Gov't Financing Platforms to Get New Debt Tool
(Beijing) – China's inter-bank market will soon introduce a new debt-financing tool for non-financial institutions that analysts say will open a door for local government financing platforms to raise money by securitizing their assets.
This new financing instrument, called Asset-Backed Medium-term Notes (ABN), would use anticipated cash flows generated by underlying assets to repay debt, said an official from the interbank market's self-disciplinary organization, the National Association of Financial Market Institutional Investors (NAFMII).
ABNs would provide companies with an alternative financing channel, but were unlikely to have a significant impact on the market because their size won't be large, said Shi Lei, deputy manager of Ping An Securities' Fixed Income Department.
They would allow issuers to bypass restrictions that cap borrowed money at 40 percent of their net assets, as long as the bonds are issued through private placement, the NAFMII source said.
The NAFMII is going to announce ABN regulations soon, but a date has not been set yet, Caixin learned.
Three ABNs may soon be launched, the notes' underwriter, Citic Securities Co.

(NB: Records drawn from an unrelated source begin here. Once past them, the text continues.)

Fixpoint issue_all (env : Z -> CloudEnv Q) (start stop periodEnd : Z) (customers : list Z) (issued : Z) : tx (Cloud Q) cerr Z :=
  match customers with
  | [] => tx_ret issued
  | userID :: rest =>
      created <- WithTx (c_verdicts (env userID)) (issueInvoice_tx (c_now (env userID)) userID start stop periodEnd) ;;
      issue_all env start stop periodEnd rest (if (created : bool) then issued + 1 else issued)
  end.

Definition IssueInvoices (env : Z -> CloudEnv Q) (month : Z) : tx (Cloud Q) cerr Z :=
  let start := month_start month in
  let stop := AddDate start 0 1 0 in
  let periodEnd := AddDate stop 0 0 (-1) in
  db <- tx_get ;;
  issue_all env start stop periodEnd (uninvoiced_customers start stop db) 0.

(** Reads change nothing. *)
Lemma read_one_state {A : Type} env n (find : Cloud Q -> option A) db : snd (read_one env n find db) = db.
Proof. unfold read_one. destruct (c_reads env n); [done|]. by destruct (find db). Qed.

Lemma read_one_ok {A : Type} env n (find : Cloud Q -> option A) db a db' :
  read_one env n find db = (Ok a, db') -> find db = Some a.
Proof. unfold read_one. destruct (c_reads env n); [discriminate|]. destruct (find db); [by intros [= -> _]|discriminate]. Qed.

Lemma read_one_err {A : Type} env n (find : Cloud Q -> option A) db e db' :
  find db <> None -> read_one env n find db = (Err e, db') -> c_reads env n = Some e.
Proof. unfold read_one. intros Hf. destruct (c_reads env n); [by intros [= -> _]|]. by destruct (find db). Qed.

Lemma then_read {A B : Type} (m : tx (Cloud Q) cerr A) env n (find : A -> Cloud Q -> option B) db :
  snd (tx_bind m (fun a => read_one env n (find a)) db) = snd (m db).
Proof. unfold tx_bind. destruct (m db) as [[a|e] db1]; [|done]. apply read_one_state. Qed.

Lemma confirm_reads (f : Cloud Q -> Cloud Q) env orderID projectID (c : Command) db :
  snd ((tx_modify f ;;; order <- Order env 0 orderID ;; project <- Project env 1 projectID ;; tx_ret (order, project, c)) db) = f db.
Proof.
  unfold tx_bind, tx_modify, Order, Project. pose proof (read_one_state env 0 (fun db => sql_first (order_is orderID) (orders db)) (f db)) as Hr1.
  destruct (read_one env 0 _ (f db)) as [[o|e] d1]; cbn [snd] in Hr1; subst d1; [|done].
  pose proof (read_one_state env 1 (fun db => sql_first (project_is projectID) (projects db)) (f db)) as Hr2.
  by destruct (read_one env 1 _ (f db)) as [[p|e] d2].
Qed.

(** ** cmd/api/cloud_billing.go: one pass of the billing loop *)

Definition billing_pass (active : bool) (benv : BillingEnv) (env : Z -> CloudEnv Q) (now : Z) (db : Cloud Q) : Cloud Q :=
  if active
  then let '(_, db) := RunBilling benv db in
       snd (IssueInvoices env (AddDate now 0 (-1) 0) db)
  else db.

Ltd., said.
The issuers include two local government financing platform companies in Nanjing and Ningbo, and one Tianjin real estate developer, which plans to use the borrowed money to build the city's affordable housing.

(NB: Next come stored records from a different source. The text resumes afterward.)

Lemma resume_money benv balance ps n db :
  P db -> P (snd (resume_projects (Q := Q) options benv balance ps n db)).
Proof.
  revert n db. induction ps as [|p ps IH]; intros n db Hok; simpl; [done|]. destruct (balance <? _); [by apply IH|].
  unfold tx_bind.
  pose proof (switch_money (b_update benv (p_ID p)) (b_resume benv) (p_ID p) ProjectSuspended
    (fun x => set_resumed (timestamp_of (b_now benv)) (set_suspended None (set_project ProjectActive (timestamp_of (b_now benv)) x)))
    db Hok) as Hs.
  destruct (switch_project _ _ _ _ _ db) as [[b|e] db1]; [by apply IH|done].
Qed.

Lemma ResumeFunded_money benv u db : P db -> P (snd (ResumeFundedProjects (Q := Q) options benv u db)).
Proof.
  intros Hok. unfold ResumeFundedProjects, tx_bind, tx_get. destruct (order_by _ _); [done|].
  destruct (wallet_of u db); [by apply resume_money|done].
Qed.

Lemma issue_all_money env start stop pe us n db :
  P db -> P (snd (issue_all (Q := Q) options env start stop pe us n db)).
Proof.
  revert n db. induction us as [|u us IH]; intros n db Hok; simpl; [done|]. unfold tx_bind.
  pose proof (WithTx_money (c_verdicts (env u)) _ (issueInvoice_money (c_now (env u)) u start stop pe) db Hok) as Hi.
  destruct (WithTx _ _ db) as [[b|e] db1]; [by apply IH|done].
Qed.

Lemma register_money now email name password hash vs db :
  P db -> P (snd (Register (Q := Q) now vs email name password hash db)).
Proof.
  intros Hok. unfold Register. destruct email as [email|]; [|done]. cbv zeta. destruct (_ || _); [done|].
  destruct (_ || _); [done|]. destruct (negb hash); [done|]. apply WithTx_money; [|done].
  intros d a d' Hd. rewrite get_bind. destruct (sql_exists (fun u => ceq _ _) _); [discriminate|].
  cbv zeta. destruct (sql_exists _ _) eqn:X; [discriminate|]. intros [= _ <-].
  by apply (fm_register (n_user (counters d) + 1) (timestamp_of now)).
Qed.

(** ** Every call *)

Inductive cloud_call :=
| KRegister (now : Z) (vs : list verdict) (email : option string) (name password : string) (hash : bool)
| KTopUp (env : CloudEnv Q) (benv : BillingEnv) (user amount : Z) (key : string)
| KAdjust (now : Z) (vs : list verdict) (admin : User) (user amount : Z) (reason key : string)
| KPlaceOrder (env : CloudEnv Q) (user : Z) (input : OrderInput)
| KCancelOrder (env : CloudEnv Q) (user order : Z)
| KRejectOrder (env : CloudEnv Q) (reviewer : User) (order : Z) (reason : string)
| KConfirmOrder (env : CloudEnv Q) (reviewer : User) (order : Z) (target : ProvisionTarget)
| KTransition (env : CloudEnv Q) (command : Command)
| KRunBilling (benv : BillingEnv)
| KIssueInvoices (env : Z -> CloudEnv Q) (month : Z)
| KQueue (q : Q).     (* the command ledger moves on its own *)

Definition cloud_exec (c : cloud_call) (db : Cloud Q) : Cloud Q :=
  match c with
  | KRegister now vs email name password hash => snd (Register now vs email name password hash db)
  | KTopUp env benv user amount key => snd (TopUp options env benv user amount key db)
  | KAdjust now vs admin user amount reason key => snd (Adjust now vs admin user amount reason key db)
  | KPlaceOrder env user input => snd (PlaceOrder env user input db)
  | KCancelOrder env user order => snd (CancelOrder env user order db)
  | KRejectOrder env reviewer order reason => snd (RejectOrder env reviewer order reason db)
  | KConfirmOrder env reviewer order target => snd (ConfirmOrder options env reviewer order target db)
  | KTransition env command => snd (OnCommandTransition env command db)
  | KRunBilling benv => snd (RunBilling benv db)
  | KIssueInvoices env month => snd (IssueInvoices options env month db)
  | KQueue q => with_cloud_queue q db
  end.

(** Amounts of a call are [int64] values, as their Go type says. *)
Definition int64_call (c : cloud_call) : Prop :=
  match c with KTopUp _ _ _ amount _ | KAdjust _ _ _ _ amount _ _ => is_int64 amount | _ => True end.

Definition cloud_run (cs : list cloud_call) (db : Cloud Q) : Cloud Q := fold_left (fun db c => cloud_exec c db) cs db.

Lemma TopUp_money env benv u amount key db :
  is_int64 amount -> P db -> P (snd (TopUp (Q := Q) options env benv u amount key db)).
Proof.
  intros Ha Hok. unfold TopUp. destruct (_ || _); [done|]. cbv zeta. destruct (_ || _); [done|]. unfold tx_bind.
  pose proof (WithTx_money (c_verdicts env) _ (fm_apply (c_apply_now env)
    (mkEntry amount 0 "Wallet top-up" (TrimSpace key) KindTopUp 0 "" u) Ha) db Hok) as Hm.
  destruct (WithTx _ _ db) as [[t|e] db1]; [|done]. cbn [snd] in Hm.
  pose proof (ResumeFunded_money benv u db1 Hm) as Hr. by destruct (ResumeFundedProjects _ _ _ db1).
Qed.

Lemma PlaceOrder_money env u input db : P db -> P (snd (PlaceOrder (Q := Q) env u input db)).
Proof.
  intros Hok. unfold PlaceOrder. rewrite get_bind. destruct (c_reads env 0); [done|]. destruct (PlanByCode _ _) as [plan|]; [|done].
  destruct (negb _); [done|]. rewrite lift_bind. destruct (ApplicationSpec _ _ _ _ _) as [spec|]; [|done].
  cbv zeta. destruct (_ >? 500); [done|]. unfold Order. rewrite then_read. apply WithTx_money; [|done].
  unfold nameAvailableTx. tx_walk money_leaf.
Qed.

Lemma ConfirmOrder_money env reviewer o target db :
  P db -> P (snd (ConfirmOrder (Q := Q) options env reviewer o target db)).
Proof.
  intros Hok. unfold ConfirmOrder. destruct (negb _); [done|]. cbv zeta. destruct (_ =? "")%string; [done|]. unfold tx_bind at 1.
  pose proof (WithTx_money (c_verdicts env) _ (confirm_money env reviewer o target (TrimSpace (pt_ServerID target))) db Hok) as Hm.
  destruct (WithTx _ _ db) as [[[[pid c] ids]|e] db1]; [|done]. rewrite confirm_reads. eapply fm_same; [|exact Hm]. by repeat split.
Qed.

Platform companies are going to be among the top issuers in the market because their assets were very suitable for wrapping into ABNs, Shi said.

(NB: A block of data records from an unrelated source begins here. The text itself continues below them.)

(** What billing one hour does: nothing, or one usage row that the month still
    had room for. *)
Lemma chargeHour_cases env p h db r db' :
  billing_ok db -> known p db -> chargeHour (Q := Q) env p h db = (r, db') ->
  db' = db \/
  exists u, (forall v, In v (usage db) -> (u_Project v, u_Period v) <> (u_Project u, u_Period u)) /\
    u_Project u = p_ID p /\ u_Period u = h /\
    u_Amount u = Z.min (p_Hourly p) (Z.max 0 (p_Monthly p - month_usage (p_ID p) h (map usage_view (usage db)))) /\
    (r = Ok (Some (u_Amount u)) \/ r = Err lost_connection) /\
    map usage_view (usage db') = map usage_view (usage db ++ [u]) /\ projects db' = projects db /\ items db' = items db /\
    plans db' = plans db /\ n_project (counters db') = n_project (counters db).
Proof.
  intros Hok Hk Hc.
  assert (db' = db \/ exists o, (r = Ok o \/ r = Err lost_connection) /\ chargeHour_tx env p h db = (Ok o, db')) as [->|(o & Hans & Hc')];
    [|by left|].
  { destruct r as [o|e]; [right; exists o; split; [by left|by eapply WithTx_ok]|].
    apply WithTx_err in Hc as [->|[-> [o Ho]]]; [by left|right; eauto]. }
  clear Hc. rename Hc' into Hc. unfold chargeHour_tx in Hc. rewrite get_bind in Hc.
  destruct (sql_first _ _) as [cur|]; [|discriminate]. destruct (negb _); [injection Hc as _ <-; by left|].
  rewrite lift_bind, month_to_date in Hc. unfold scan_int64 in Hc.
  set (mtd := month_usage _ _ _) in *. destruct ((- two63 <=? mtd) && (mtd <? two63)) eqn:F; [|discriminate].
  apply (bo_prices _ Hok) in Hk as [[[Hh Hhm] Hm] _]. simpl in Hh, Hhm, Hm.
  assert (0 <= mtd) as Hnn by (apply sql_sum_nonneg; intros v Hv _; by apply (bo_amounts _ Hok)).
  rewrite int64_small in Hc by (unfold is_int64, two63 in *; lia).
  cbv zeta in Hc. set (amount := Z.min _ _) in *. set (u := mkUsage (n_usage (counters db) + 1) (p_ID p) h amount None None _) in *.
  unfold tx_bind at 1, unless_duplicate in Hc. destruct (insert_usage u db) as [[[]|e] db1] eqn:IU.
  2:{ apply insert_usage_err in IU as ->. destruct (IsDuplicate e); [injection Hc as _ <-; by left|discriminate]. }
  apply insert_usage_ok in IU as [-> Hnew]. cbn [negb] in Hc. right. exists u. split; [done|]. do 3 (split; [done|]).
  destruct (amount >? 0) eqn:G; [|injection Hc as <- <-; by split].
  unfold tx_bind at 1, or_cannot_pay in Hc. destruct (applyTx _ _ _) as [[t|] db2] eqn:A; [|discriminate].
  apply applyTx_ok, applied_rest in A as (_ & Ai & Al & Ap & Au & _ & _ & An). injection Hc as <- <-. simpl in *.
  split; [done|]. split; [rewrite sql_update_map by done; by rewrite Au|]. do 3 (split; [done|]). by injection An.
Qed.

This is in line with the proposal of many economists, who advocate asset securitization as the best way to enhance the transparency of platform companies' operations, reduce their reliance on bank loans and help solve local government debt problem.
However, despite regulators' support, ABNs were unlikely to replace bank loans and regular bond issuance as the primary financing channel for platform companies in the near future because its secondary market has not been developed yet, a recent research report by Haitong Securities said.
ABNs are essentially a type of Asset-Backed Securities (ABS), the NAFMII source said. They differ in that the former's underlying assets are non-financial assets held by non-financial institutions, whereas the latter usually refers to securitized credit assets owned by financial institutions, he said.
ABS have been commonly used in mature markets but are relatively underdeveloped in China. As of July, only 24 ABS were issued, raising a combined 74.8 billion yuan, among which 17.7 billion yuan has not been repaid yet. Most of them were issued by policy or commercial banks and asset management firms, with the underlying assets ranging from residential mortgages to non-performing loans.